Thomas Large

**Name of the Vulnerable Software and Affected Versions** Cisco Integrated Management Controller (affected versions not specified) **Description** The issue is related to information disclosure through inconsistency. It may allow a remote attacker to determine all existing usernames. The vulnerability is due to differences in authentication responses sent back from the application as part of an authentication attempt. An attacker could exploit this by sending authentication requests to the affected application, potentially confirming the names of administrative user accounts for use in further attacks. **Recommendations** At the moment, there is no information about a newer version that contains a fix for this vulnerability.
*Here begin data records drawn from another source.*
(** C4. With [matter] as the design document describes it, loading a
    descriptor whose file holds [s] returns the descriptor and a body such
    that either [s] is the opening delimiter, the metadata up to the first
    closing delimiter, that delimiter and the body, so that exactly the
    leading block is removed and the rest is returned as it is; or [s] has
    no leading delimited block and the body is [s] itself. *)
Theorem load_strips_metadata_block (path_join : list string -> string)
  (opening closing : string) (w : World) (d : PageDescriptor) (s : string) :
  Array_find (has_id (id d)) (manifest w) = Some d ->
  files w (content_path path_join w d) = Contents s ->
  exists body,
    fst (getStaticProps path_join (spec_matter opening closing) {| params_id := id d |} w)
      = Ok {| props := {| page := d; content := body |} |} /\
    ((exists meta,
        s = (opening ++ meta ++ closing ++ body)%string /\
        forall meta' body', s = (opening ++ meta' ++ closing ++ body')%string ->
                            (String.length meta <= String.length meta')%nat)
     \/
     (body = s /\
      forall meta' body', s <> (opening ++ meta' ++ closing ++ body')%string)).
Proof.
  intros Hfind Hfile.
  rewrite getStaticProps_run. simpl. rewrite Hfind. simpl. rewrite Hfile.
  unfold spec_matter.
  pose proof (metadata_block_spec opening closing s) as Hblock.
  destruct (metadata_block opening closing s) as [[meta body]|].
  - exists body. split; [reflexivity|]. left. exists meta. exact Hblock.
  - exists s. split; [reflexivity|]. right. split; [reflexivity | exact Hblock].
Qed.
**Name of the Vulnerable Software and Affected Versions** Cisco Integrated Management Controller (affected versions not specified) **Description** A vulnerability in the API endpoints of Cisco Integrated Management Controller could allow an authenticated, remote attacker to bypass authorization and take actions on a vulnerable system without authorization. The issue is due to improper authorization checks on API endpoints, allowing an attacker to send malicious requests to an API endpoint. This could enable the attacker to download files from or modify limited configuration options on the affected system. Additionally, the vulnerability may allow a remote attacker to determine all existing usernames. **Recommendations** At the moment, there is no information about a newer version that contains a fix for this vulnerability.